# My New humble XD....



## Rustycompass (Jun 25, 2006)

I picked up my XD45 acp yesterday. It's pretty ordinary so far but... like I said I just got it yesterday, give me a time... :smt028


----------



## Maximo (May 26, 2006)

Congrats!

I got to shoot propellerheads xd .45 on Friday and It is a great shooting pistol, very low recoil for a polymer .45... well for any .45 for that matter.


----------



## kansas45 (May 20, 2006)

Congrdulation's on your new XD Rustycompass!
I am approaching 4000 rounds through my XD45 Tactical & it get's better with each range session.
I had my local gunsmith do a trigger job when it was new.
He did a fanstic job but I don't know if it was really necessary. I think that if I had to do it over again I would wait untill I shot it enough to break it in before I changed anything. Probably after 500 round's. 
Enjoy your new XD!!!


----------



## Rustycompass (Jun 25, 2006)

kansas45 said:


> Congrdulation's on your new XD Rustycompass!
> I am approaching 4000 rounds through my XD45 Tactical


Thanks man, I appreicate it. Can I ask ya a few questions about yours...? 
Have you had any problems with your xd45? 
What "mods" have you made to your trigger?
Have you made any other mods?

Thanks alot for sharing.

And Max, thanx for your input too....


----------



## Baldy (Jun 21, 2006)

*A Winner.*

Rusty I think you are going to like this one real well. My son in law bought one last week at the gun show in Orlando and man that thing is a shooter. Between him, me and a friend of his in two outings, we have put about 500rds through it. It doesn't care for my reloads yet. I think they are a little to long. On WW box that thing hasn't missed a beat. That's 230gr hard ball.
Good luck with her.:mrgreen:


----------



## RONNIE J (May 8, 2006)

*You Will Like*



rustycompass said:


> Thanks man, I appreicate it. Can I ask ya a few questions about yours...?
> Have you had any problems with your xd45?
> What "mods" have you made to your trigger?
> Have you made any other mods?
> ...


Rusty,
I have the 4 and the 5"--when I first got them it was with the thought of sending it for a trigger job as we have an XD9 also that is a few years old and the trigger is not real great...however after a couple of range go's of a few 100 rounds each--the 45 really don't need a trigger job--I dropped some bright site paint on the sights and they are good to go--
Baldy,
The XD45 like a bit of a hot load,about midway to max-to just under max--OAL seems to like just under--I have some 185 and 200 masterblaster's loaded to try out--hope tomorrow--they both have digested all factory loads we have thrown at them but did balk on some lighter reloads.

Ron


----------



## Rustycompass (Jun 25, 2006)

Baldy said:


> Rusty I think you are going to like this one real well. Good luck with her.:mrgreen:


Hey Baldy, how goes it? 
Thanks for the good news, nice to hear good reviews. I confess...I've haven't been a fan of the "POLY~GUNS" until as of late. Over the last year... now I have a couple, steel was always the way to go for me.
But I 've hearing good things about the xd 45.... read as much as I could find, talked to folks that had one & shot one @ the range...and I was sold.
I figured 14 rounds of 45acp = good home defense.... & a mossberg thrown in there for good measure :yawinkle:


----------



## DennyCrane (May 11, 2006)

Congrats on the new gun!


----------



## SgtRich (Jun 5, 2006)

Congrats on the new XD!

Like Ronnie J, I had originally planned on sending my XD-45 ACP Service Model for a trigger job but, after shooting a few hundred rounds through it, it's not going anywhere. The trigger is just fine for my purposes.

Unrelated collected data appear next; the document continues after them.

(** A listing that passed its pre-check is within the transport capacity. *)
Lemma listing_ok {T} `{EncodeMountResult T} (r : T) P bs length :
  Emits (encode_mount_result r) P (bs ++ be_bytes 4 0) ->
  (forall m, length = Some m <-> m <= usize_max /\ m = 28 + zlen bs) ->
  encoded_length_fits length (limits state) = true ->
  vec_ok xid capacity (vec_result (typed_mount_reply xid r)).
Proof.
  intros He Hlen Hf. unfold encoded_length_fits in Hf. destruct length as [m|]; [|done].
  destruct (proj1 (Hlen m) eq_refl) as [_ ->]. pose proof (zlen_nonneg bs).
  apply outbound_length_fits_iff in Hf; [|apply ready_limits|lia].
  destruct (listing_reply xid r _ _ He) as [Hr _]. destruct (typed_mount_reply xid r) as [v|]; simpl; [|done].
  destruct (Hr v eq_refl) as [-> _]. split; [eauto|]. autorewrite with zlen. rewrite zlen_reply_header. lia.
Qed.

Lemma wp_dispatch_mount procedure args :
  served (vec_ok xid capacity) (dispatch_mount hmac xid procedure args context state).
Proof.
  pose proof capacity_304 as Hc.
  assert (forall s, vec_ok xid capacity (Ok (accepted_reply xid s []))) as Hacc.
  { intros s. apply vec_ok_accepted. change (zlen []) with 0. lia. }
  unfold dispatch_mount. destruct (_ && _); [apply Hacc|].
  destruct (procedure =? 0); [apply Hacc|].
  destruct (procedure =? 1); [destruct (Decoder.decode_all _ _); [apply wp_mount_path|done]|].
  destruct (procedure =? 2).
  { apply wp_mounts; [done|]. intros table _. fold (dump_of table).
    destruct (encoded_length_fits _ _) eqn:Ef; cbn [negb]; [|apply Hacc].
    eapply listing_ok; [apply emits_dump| |exact Ef]. intros m. by apply dump_length_Some. }
  destruct (procedure =? 3).
  { destruct (Decoder.decode_all _ _); [|done]. apply wp_mounts; [done|]. intros _ _. apply Hacc. }
  destruct (procedure =? 4); [apply wp_mounts; [done|]; intros _ _; apply Hacc|].
  destruct (procedure =? 5); [|apply Hacc].
  fold (export_of (exports state)). destruct (encoded_length_fits _ _) eqn:Ef; cbn [negb]; [|apply Hacc].
  eapply listing_ok; [apply emits_export| |exact Ef]. intros m. by apply export_length_Some.
Qed.
End DispatchMount.

(** ** Witnesses *)

Lemma toy_started_ready : ServerReady toy_started.
Proof.
  split; [done|exact (validate_ok production_defaults production_defaults_wf eq_refl)|].
  split.
  - repeat (apply Forall_cons_2; [|]); [..|apply Forall_nil_2];
      (split_and!; [by eexists|apply (bool_decide_unpack _); by vm_compute|by vm_compute|]);
      [by left|right; by vm_compute].
  - apply (bool_decide_unpack _). by vm_compute.
  - apply (bool_decide_unpack _). by vm_compute.
Qed.

Definition toy_path : list byte := [NfsName.slash; Byte.x61; NfsName.slash; Byte.x62].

After having shot 1911's for years, the XD has become my new daily CCW.


----------



## Rustycompass (Jun 25, 2006)

Thanx Denny....

Thanx Sarge, wow that says alot to me that you switched from your 1911 to your XD for CCW. I currently when I do carry it's a 1911.....:smt017
As always I appreciate the input, ya can learn something everyday in here....:smt023


----------



## Baldy (Jun 21, 2006)

Ron I think you are 100% right and I am going to work up some today.
Rusty I think you will still fine you 1911's a little easier to carry. I just got a scandium S&W 41/4' barrel and you don't even know it's there after a few mintues.
It's a shooter Rusty enjoy.:smt068


----------



## Todd (Jul 3, 2006)

Sweet! I have to get myself one of those someday.


----------



## Shipwreck (Jan 26, 2006)

Do U know if only the slide has the melonite finish, or do the pins (in the frame) and the grip safety have it as well?


----------



## Rustycompass (Jun 25, 2006)

Shipwreck said:


> Do U know if only the slize has the melonite finish, or do the pins (in the frame) and the grip safety have it as well?


 As for the slide...it's the matte black coating of some sort....as for the "actual term"....? I'd be lying if I said I knew it had a melonite finish.
Yes, it is constructed with a grip safety... :smt017 is that a strange question or is it just me...? I say that only cuz you can see that they are made with a grip safety.


----------



## Shipwreck (Jan 26, 2006)

The slide on the 45's have a finish called Melonite - not to dissimiliar to tennifer.

But, I wanted to know if that same finish is on the other metal parts of the gun - the pins in the frame and on the grip safety


----------



## Rustycompass (Jun 25, 2006)

Shipwreck said:


> The slide on the 45's have a finish called Melonite - not to dissimiliar to tennifer.
> 
> But, I wanted to know if that same finish is on the other metal parts of the gun - the pins in the frame and on the grip safety


 Ok now I understand.... I didn't remember that term from the articles about the XD. Hummmm, Melonite...? Thanks I have some knowledge of guns but it seems I learn something everyday. :mrgreen:
And yes the pins & safety appear to have the same finish.
I read your post all wrong, I've had my 2 yr old boy ALL day & my brain is toast.


----------



## RONNIE J (May 8, 2006)

*The BREAK Down*



Shipwreck said:


> The slide on the 45's have a finish called Melonite - not to dissimiliar to tennifer.
> 
> But, I wanted to know if that same finish is on the other metal parts of the gun - the pins in the frame and on the grip safety


I saw a post some time back on the break down of the two finishes and ended up they are the same finish -just different names by different companies. The listing was by a Springfield custom shop employee so I understood.
RJ


----------